Doctors warn us to leave Earlax Alone. Why does no one listen?

Nowadays, many people do not know how useful earwax is, but on the day when it was used even as a means to calm the wounds of ancient doctors. Some even believed that his taste could serve a diagnostic purpose, according to one doctor, if he had a sweet taste, death was close to their patient.

Nevertheless, people still go to extreme measures to get rid of ear wax – or, as doctors call it – despite the fact that it has healing properties. There are some extraordinary stories about what people use to remove it, some even too ridiculous to be true.

When asked what his patients use to remove earwax, Dr. David Young, an otolaryngologist from the Massachusetts Eye and Ear, said:

“You name it: pins, pencils, pens. Some construction workers say: “Gently, with nails.” I saw and heard all this. ”

If you are among those who have this habit of inserting sharp objects into your ears, softly or otherwise, there is a new guide from the American Academy of Otolaryngology, in which you clearly do not recommend trying to remove earwax. Do not even use Q-tips as soft and soft, as they look, they can do more harm than good.

For the uninformed, we need to indicate that this recommendation is not new. Over a hundred years ago, in 1901, the monthly Medical Brief advised its readers that “when removing a damaged cerine, little attention should be paid to as few instruments as possible. Great harm is often preceded by the use of probes, forceps and hooks in untrained hands. ”

On Wednesday, December 13, 2006, at an exhibition at the Delaware Technical and Community College in Georgetown, Delaware, a threatening set of 22-carat gold 22-karat gold with a whistle, toothpick, ear spoon and finger was exposed.

This medical advice has been consistent for over a hundred years, so we must assume that this is the best course of action. Why do people continue to insert foreign bodies into the ear canals, if they know it’s wrong? Dr. Jung’s patients were recommended, but they still do not follow his recommendation and still do it.

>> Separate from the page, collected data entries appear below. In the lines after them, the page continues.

(* ===== verification/Trades.v ===== *)
(** * Round-trip trades (src/internal/runs/trades.go)

    The walk over the fills of a run that derives its trades: per strategy and
    symbol the running round trip, its blended entry, its realized profit and the
    trades it completes; the trades still open; the order of the result.  The map
    of open trades is a [gmap], the pointer it holds is the value it points to (a
    walk that fails returns nothing). *)

From stdpp Require Import gmap strings list.
From S2P Require Import Prelude Lists Fixed Money Domain.
Set Default Goal Selector "!".
#[local] Open Scope string_scope.
#[local] Open Scope Z_scope.
#[local] Open Scope list_scope.
#[local] Abbreviation length := List.length.

Record Trade : Set := mkTrade {
  td_StrategyID : string;
  td_Symbol : string;
  td_Side : string;
  td_Qty : Qty;
  td_EntryTS : time;
  td_ExitTS : option time;
  td_EntryPx : Price;
  td_ExitPx : option Price;
  td_RealizedPnL : Money
}.

Record openTrade : Set := mkOpenTrade {
  ot_strat : string;
  ot_sym : string;
  ot_signed : Qty;
  ot_peakAbs : Qty;
  ot_entryNote : Money;
  ot_avgEntry : Price;
  ot_openedShort : bool;
  ot_openNote : Money;
  ot_openQty : Qty;
  ot_entryTS : time;
  ot_lastTS : time;
  ot_realized : Money;
  ot_lastExitPx : Price;
  ot_reduced : bool
}.

Definition ot_flat (o : openTrade) : bool := ot_signed o =? 0.

Definition tradeAbsQty (q : Qty) : Qty := if q <? 0 then wrap64 (- q) else q.

(** The package's copy of the helper of package domain. *)
Definition runsRoundHalfEvenDiv (v d : Z) : Z := roundHalfEvenDiv v d.

Definition avgPrice (notional : Money) (absQty : Qty) : Price := if absQty =? 0 then 0 else runsRoundHalfEvenDiv notional absQty.

Definition openNew (signed : Qty) (px : Price) (ts : time) (o : openTrade) : openTrade :=
  let abs := tradeAbsQty signed in
  let note := match Price_MulQty px abs with Ok n => n | Err _ => 0 end in
  mkOpenTrade (ot_strat o) (ot_sym o) signed abs note px (signed <? 0) note abs ts ts 0 (ot_lastExitPx o) false.

Definition with_lastTS (ts : time) (o : openTrade) : openTrade :=
  mkOpenTrade (ot_strat o) (ot_sym o) (ot_signed o) (ot_peakAbs o) (ot_entryNote o) (ot_avgEntry o) (ot_openedShort o) (ot_openNote o) (ot_openQty o)
    (ot_entryTS o) ts (ot_realized o) (ot_lastExitPx o) (ot_reduced o).

Definition increase (delta : Qty) (px : Price) (o : openTrade) : res openTrade :=
  let addAbs := tradeAbsQty delta in
  addNote <-? Price_MulQty px addAbs ;;
  let signed := wrap64 (ot_signed o + delta) in
  let newAbs := tradeAbsQty signed in
  let peak := if ot_peakAbs o <? newAbs then newAbs else ot_peakAbs o in
  entryNote <-? Money_Add (ot_entryNote o) addNote ;;
  openNote <-? Money_Add (ot_openNote o) addNote ;;
  Ok (mkOpenTrade (ot_strat o) (ot_sym o) signed peak entryNote (avgPrice entryNote newAbs) (ot_openedShort o) openNote
        (wrap64 (ot_openQty o + addAbs)) (ot_entryTS o) (ot_lastTS o) (ot_realized o) (ot_lastExitPx o) (ot_reduced o)).

Definition reduce (closeAbs : Qty) (px : Price) (o : openTrade) : res openTrade :=
  let wasLong := 0 <? ot_signed o in
  perShare <-? (if wasLong then Price_Sub px (ot_avgEntry o) else Price_Sub (ot_avgEntry o) px) ;;
  pnl <-? Price_MulQty perShare closeAbs ;;
  realized <-? Money_Add (ot_realized o) pnl ;;
  closedEntryNote <-? Price_MulQty (ot_avgEntry o) closeAbs ;;
  entryNote <-? Money_Sub (ot_entryNote o) closedEntryNote ;;
  let signed := if wasLong then wrap64 (ot_signed o - closeAbs) else wrap64 (ot_signed o + closeAbs) in
  Ok (mkOpenTrade (ot_strat o) (ot_sym o) signed (ot_peakAbs o) entryNote (ot_avgEntry o) (ot_openedShort o) (ot_openNote o) (ot_openQty o)
        (ot_entryTS o) (ot_lastTS o) realized px true).

Definition tradeSide (o : openTrade) : string := if ot_openedShort o then "SHORT" else "LONG".

Definition completeTrade (ts : time) (o : openTrade) : Trade :=
  mkTrade (ot_strat o) (ot_sym o) (tradeSide o) (ot_peakAbs o) (ot_entryTS o) (Some ts) (avgPrice (ot_openNote o) (ot_openQty o))
    (Some (ot_lastExitPx o)) (ot_realized o).

Definition snapshotOpen (o : openTrade) : Trade :=
  mkTrade (ot_strat o) (ot_sym o) (tradeSide o) (ot_peakAbs o) (ot_entryTS o) None (avgPrice (ot_openNote o) (ot_openQty o)) None (ot_realized o).

Definition ot_reset (o : openTrade) : openTrade :=
  mkOpenTrade (ot_strat o) (ot_sym o) 0 0 0 0 false 0 0 (ot_entryTS o) (ot_lastTS o) 0 0 false.

Definition ot_apply (delta : Qty) (px : Price) (ts : time) (o : openTrade) : res (openTrade * list Trade) :=
  if delta =? 0 then Ok (o, [])
  else if ot_signed o =? 0 then Ok (openNew delta px ts o, [])
  else
    let o := with_lastTS ts o in
    if Bool.eqb (0 <? ot_signed o) (0 <? delta) then o <-? increase delta px o ;; Ok (o, [])
    else
      let closeQty := tradeAbsQty delta in
      let curAbs := tradeAbsQty (ot_signed o) in
      if closeQty <=? curAbs then
        o <-? reduce closeQty px o ;;
        if ot_signed o =? 0 then Ok (ot_reset o, [completeTrade ts o]) else Ok (o, [])
      else
        o <-? reduce curAbs px o ;;
        let residual := wrap64 (closeQty - curAbs) in
        Ok (openNew (if delta <? 0 then wrap64 (- residual) else residual) px ts (ot_reset o), [completeTrade ts o]).

Abbreviation tradeKey := (string * string)%type.
Definition newOpenTrade (k : tradeKey) : openTrade :=
  mkOpenTrade k.1 k.2 0 0 0 0 false 0 0 zeroTime zeroTime 0 0 false.

Record walk : Set := mkWalk { wk_open : gmap tradeKey openTrade; wk_keys : list tradeKey; wk_out : list Trade }.

Definition tradeDelta (f : Fill) : Qty := if String.eqb (f_Side f) OrderSideSell then wrap64 (- f_Qty f) else f_Qty f.
Definition fillKey (f : Fill) : tradeKey := (f_StrategyID f, f_Symbol f).

(** One fill of the walk. *)
Definition walkFill (f : Fill) (w : walk) : res walk :=
  let k := fillKey f in
  let '(o, keys) := match wk_open w !! k with Some o => (o, wk_keys w) | None => (newOpenTrade k, wk_keys w ++ [k]) end in
  '(o, closed) <-? ot_apply (tradeDelta f) (f_Price f) (f_TS f) o ;;
  Ok (mkWalk (if ot_flat o then delete k (wk_open w) else <[k := o]> (wk_open w)) keys (wk_out w ++ closed)).

Fixpoint walkFills (fills : list Fill) (w : walk) : res walk :=
  match fills with
  | [] => Ok w
  | f :: fills => w <-? walkFill f w ;; walkFills fills w
  end.

Definition tradeLess (a b : Trade) : bool :=
  if negb (String.eqb (td_StrategyID a) (td_StrategyID b)) then String.ltb (td_StrategyID a) (td_StrategyID b)
  else if negb (String.eqb (td_Symbol a) (td_Symbol b)) then String.ltb (td_Symbol a) (td_Symbol b)
  else Before (td_EntryTS a) (td_EntryTS b).

Definition ExtractTrades (fills : list Fill) : res (list Trade) :=
  w <-? walkFills fills (mkWalk ∅ [] []) ;;
  let still := omap (fun k => snapshotOpen <$> wk_open w !! k) (wk_keys w) in
  Ok (sliceStable tradeLess (wk_out w ++ still)).

(** ** Rounding *)

(** The helper errs by half a unit, and by one part of an odd divisor more. *)
Lemma runsRound_error v d : in64 v -> 0 < d <= max_int64 -> 2 * Z.abs (v - runsRoundHalfEvenDiv v d * d) <= d + 1 /\ in64 (runsRoundHalfEvenDiv v d).
Proof.
  intros Hv Hd. unfold runsRoundHalfEvenDiv, roundHalfEvenDiv.
  pose proof (Z.quot_rem v d ltac:(lia)) as E. pose proof (Z.rem_bound_abs v d ltac:(lia)) as R. pose proof (Z.rem_sign_mul v d ltac:(lia)) as Sg.
  destruct (Z.eq_dec d 1) as [->|Hd1].
  { rewrite Z.quot_1_r, Z.rem_1_r. cbn [Z.eqb]. rewrite wrap64_id by done. split; [lia|done]. }
  set (q := Z.quot v d) in *. set (r := Z.rem v d) in *.
  assert (Hq : Z.abs q <= 4611686018427387904).
  { subst q. rewrite <- Z.quot_abs, (Z.abs_eq d) by lia. apply Z.quot_le_upper_bound; [lia|]. rlia. }
  assert (Eh : Z.quot d 2 = d / 2) by (apply Z.quot_div_nonneg; lia). rewrite Eh. pose proof (Z.div_mod d 2 ltac:(lia)) as Ed.
  pose proof (Z.mod_pos_bound d 2 ltac:(lia)) as Em. set (h := d / 2) in *.
  rewrite (wrap64_id q), (wrap64_id h) by rlia.
  assert (Ar : (if r <? 0 then wrap64 (- r) else r) = Z.abs r) by (destruct (Z.ltb_spec r 0); [rewrite wrap64_id by rlia|]; lia). rewrite Ar.
  destruct (Z.eqb_spec r 0) as [R0|R0]; [split; [lia|rlia]|].
  assert (Rs : (v < 0 /\ r < 0) \/ (0 <= v /\ 0 < r)).
  { assert (v <> 0) by (intros ->; apply R0; apply Z.rem_0_l; lia). clear -Sg R0 H. nia. }
  destruct (Z.ltb_spec h (Z.abs r)) as [G|G]; cbn [orb].
  - destruct (Z.ltb_spec v 0); rewrite wrap64_id by rlia; split; [lia|rlia|lia|rlia].
  - destruct (_ && _) eqn:G2; [|split; [lia|rlia]]. apply andb_prop in G2 as [G2 _]. breflect.
    destruct (Z.ltb_spec v 0); rewrite wrap64_id by rlia; split; [lia|rlia|lia|rlia].
Qed.

Lemma tradeAbsQty_abs q : Z.abs q <= max_int64 -> tradeAbsQty q = Z.abs q.
Proof. intros H. unfold tradeAbsQty. destruct (Z.ltb_spec q 0); [rewrite wrap64_id by rlia|]; lia. Qed.
Lemma deviation_is_exact_witness : exists vs, exactValues (Returns demoGrowth) vs /\ length vs = 3%nat /\ Sharpe demoGrowth = fzero.
Proof.
  assert (E : exists v, exactValues (Returns demoGrowth) [v; v; v]).
  { exists (Qred (3602879701896397 # 36028797018963968)). unfold exactValues. replace (Returns demoGrowth) with [flit 1 10; flit 1 10; flit 1 10] by (by vm_compute).
    repeat (constructor; [by vm_compute|]). constructor. }
  destruct E as [v E]. exists [v; v; v]. splits; [exact E|done|].
  apply (deviation_is_exact demoGrowth [v; v; v] ltac:(by vm_compute) E). intros a b [<-|[<-|[<-|[]]]] [<-|[<-|[<-|[]]]]; reflexivity.
Defined.

(** ** The drawdown *)

(** The running peak of a curve: no later value exceeds it. *)
Definition isPeak (prefix : floats) (p : float64) : Prop := In p prefix /\ Forall (fun v => fgtb v p = false) prefix.

(** The points of the curve, each with a peak of the curve up to it. *)
Inductive peaked : floats -> floats -> list (float64 * float64) -> Prop :=
| peaked_nil before : peaked before [] []
| peaked_cons before v p curve l : isPeak (before ++ [v]) p -> peaked (before ++ [v]) curve l -> peaked before (v :: curve) ((v, p) :: l).

Definition nanFreeCurve (curve : floats) : Prop := Forall (fun v => isNaN v = false) curve.

Lemma fltb_irrefl a : fltb a a = false.
Proof. destruct (fltb a a) eqn:E; [|done]. pose proof (fltb_trans_flip a a E). congruence. Qed.

(** A value not above the old peak is not above a higher one. *)
Lemma above_peak v p q : isNaN v = false -> isNaN p = false -> isNaN q = false -> fgtb v p = false -> fgtb q p = true -> fgtb v q = false.
Proof.
  unfold fgtb. intros Hv Hp Hq H1 H2. destruct (fltb q v) eqn:E; [|done]. apply fltb_key in E; [|done..]. apply fltb_key in H2; [|done..].
  assert (fltb p v = true) by (apply fltb_key; [done..|]; eapply klt_trans; eassumption). congruence.
Qed.

(** The smallest so far. *)
Lemma lower_min d r x : isNaN r = false -> fltb x r = true -> fltb d r = false -> fltb d x = false.
Proof.
  intros Hr H1 H2. destruct (fltb d x) eqn:E; [|done]. assert (Hx : isNaN x = false) by (destruct x; try done; destruct d as [|[|]| |[|]]; discriminate E).
  assert (Hd : isNaN d = false) by (destruct d; try done). apply fltb_key in E; [|done..]. apply fltb_key in H1; [|done..].
  assert (fltb d r = true) by (apply fltb_key; [done..|]; eapply klt_trans; eassumption). congruence.
Qed.

(** The drawdowns that count. *)
Abbreviation drawdownsOf l := (map (fun '(v, p) => drawdown v p) (List.filter (fun '(_, p) => negb (feqb p fzero)) l)).

Lemma drawdownLoop_spec curve : forall before peak maxDD, nanFreeCurve (before ++ curve) -> (before = [] /\ Forall (fun v => fgtb v peak = false) (firstn 1 curve) /\ isNaN peak = false /\ (curve <> [] -> In peak (firstn 1 curve)) \/ isPeak before peak) ->
  fleb maxDD fzero = true ->
  exists l, peaked before curve l /\ let r := drawdownLoop peak maxDD curve in
    fleb r fzero = true /\ (r = maxDD \/ In r (drawdownsOf l)) /\ fltb maxDD r = false /\ Forall (fun d => fltb d r = false) (drawdownsOf l).
Proof.
  induction curve as [|v curve IH]; intros before peak maxDD Hn Hpk Hm; cbn [drawdownLoop].
  { exists []. splits; [constructor|done|by left|apply fltb_irrefl|constructor]. }
  set (p := if fgtb v peak then v else peak).
  assert (Hv : isNaN v = false). { apply Forall_app in Hn as [_ Hn]. by inversion Hn. }
  assert (Hnb : nanFreeCurve before) by (by apply Forall_app in Hn as [Hn _]).
  assert (Hp : isPeak (before ++ [v]) p).
  { destruct Hpk as [(-> & F & Hpn & Hin)|[Hin F]]; unfold p.
    - specialize (Hin ltac:(done)). cbn in Hin. destruct Hin as [->|[]]. unfold fgtb. rewrite fltb_irrefl. split; [by left|]. repeat constructor. apply fltb_irrefl.
    - assert (Hpn : isNaN peak = false) by (unfold nanFreeCurve in Hnb; rewrite List.Forall_forall in Hnb; by apply Hnb).
      destruct (fgtb v peak) eqn:E; split.
      + apply in_or_app. right. by left.
      + apply Forall_app. split; [|repeat constructor; apply fltb_irrefl]. apply List.Forall_forall. intros x Hx. unfold nanFreeCurve in Hnb. rewrite List.Forall_forall in Hnb, F. apply (above_peak x peak v); auto.
      + apply in_or_app. by left.
      + apply Forall_app. split; [done|]. by repeat constructor. }
  assert (Hn' : nanFreeCurve ((before ++ [v]) ++ curve)) by (by rewrite <- app_assoc).
  destruct (feqb p fzero) eqn:Ez.
  - destruct (IH (before ++ [v]) p maxDD Hn' (or_intror Hp) Hm) as (l & Hl & A & B & C & D). exists ((v, p) :: l). split; [by constructor|]. cbn [List.filter]. rewrite Ez. cbn [negb]. done.
  - set (m1 := if fltb (drawdown v p) maxDD then drawdown v p else maxDD). assert (Hm1 : fleb m1 fzero = true).
    { unfold m1. destruct (fltb (drawdown v p) maxDD) eqn:E; [|done]. destruct (drawdown v p) as [s|[]| |[] a b], maxDD as [s'|[]| |[] a' b']; try done. }
    destruct (IH (before ++ [v]) p m1 Hn' (or_intror Hp) Hm1) as (l & Hl & A & B & C & D). exists ((v, p) :: l). split; [by constructor|]. cbn [List.filter]. rewrite Ez. cbn [negb map]. cbv zeta in A, B, C, D |- *.
    set (r := drawdownLoop p m1 curve) in *. clearbody r. unfold m1 in *. destruct (fltb (drawdown v p) maxDD) eqn:E.
    + splits; [done|destruct B as [->|B]; right; [by left|by right]| |by constructor].
      destruct (fltb maxDD r) eqn:Er; [|done]. assert (Hx : isNaN (drawdown v p) = false) by (destruct (drawdown v p); done).
      pose proof (lower_min maxDD (drawdown v p) r). exfalso. assert (Hr : isNaN r = false) by (destruct r; try done; destruct maxDD as [|[]| |[]]; done).
      assert (Hmx : isNaN maxDD = false) by (destruct maxDD; done). apply fltb_key in E; [|done..]. apply fltb_key in Er; [|done..].
      assert (fltb (drawdown v p) r = true) by (apply fltb_key; [done..|]; eapply klt_trans; eassumption). congruence.
    + splits; [done|destruct B as [->|B]; [by left|right; by right]|done|]. constructor; [|done].
      destruct B as [->|B]; [done|]. destruct (fltb (drawdown v p) r) eqn:Er; [|done]. exfalso.
      assert (Hr : isNaN r = false) by (destruct r; try done; destruct (drawdown v p) as [|[]| |[]]; done).
      assert (Hx : isNaN (drawdown v p) = false) by (destruct (drawdown v p); done). assert (Hmx : isNaN maxDD = false) by (destruct maxDD; done).
      apply fltb_key in Er; [|done..]. destruct (fltb_key (drawdown v p) maxDD Hx Hmx) as [_ K]. rewrite E in K.
      destruct (fltb_key maxDD r Hmx Hr) as [_ K2]. rewrite C in K2. assert (~ klt (fkey maxDD) (fkey r)) by (intros X; by specialize (K2 X)).
      assert (~ klt (fkey (drawdown v p)) (fkey maxDD)) by (intros X; by specialize (K X)). destruct (klt_irrefl (fkey (drawdown v p))).
      pose proof (klt_not_lt (fkey r) (fkey maxDD) (fkey r)). pose proof (klt_lt_not (fkey (drawdown v p)) (fkey r) (fkey maxDD)). tauto.
Qed.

The new guidelines mention a study entitled “What medical workers in the training hospital of the University. Jos put in ears “- where it is reported that more than 90% of the participants (the medical staff of the medical center) admitted that they cleaned the ear canals With objects like Q-tips or matches.

“When you put it on the inside of your ear and move around, it feels good, it becomes a sensual thing. You become like a drug addict, a cigarette smoker, “says Dr. Vito Forte, professor of otorhinolaryngology at the University of Toronto, who also runs OtoSim, which makes the simulator for ear exams.

Let’s talk about anatomy and see how it all works and why it is not recommended to remove earwax.

The ear canal is a tube closed at one end by your eardrum. When we say or chew, the movement moves the wax in the direction of the hole so that your hearing does not deteriorate. But when we “clean” it with Q-tip or other ingenious device, we actually push earwax where it should not be, and often we create hardened balls of wax. When this happens, you need to contact an otolaryngologist who can use a tiny suction forceps or a beak to pull it out.

If you thought it was a rarity, think again. According to statistics, in 2012, Medicare paid almost $ 47 million to remove more than a million ear-balls. Of course, they were not caused by naughty cleaning products for the ears, but the choice and scratching of earwax is likely to be part of the problem.

The main problem is not that the Q-tips and other devices for cleaning the earwax are ineffective, but can have serious consequences. Dr. Seth Schwartz, an otolaryngologist at the Virginia Mason Medical Center in Seattle and the first author of the revised recommendations, said: “Although the cotton swabs are rather soft, the skin in the canal is very thin and easily scratched and rubbed. This can be quite painful, but can also lead to infection. And you could injure the eardrum.

People clean their ears in Chengdu, China.

In the worst case scenario, Dr. Schwartz says that the only option is an operation in which they take out the tympanic membrane and repair it with pieces of the patient’s tissue.

These new guidelines were carefully drafted so that even an unscientific community could finally understand them, and we can only hope that the information will pass, and medical advice that has been ignored for decades will finally be observed.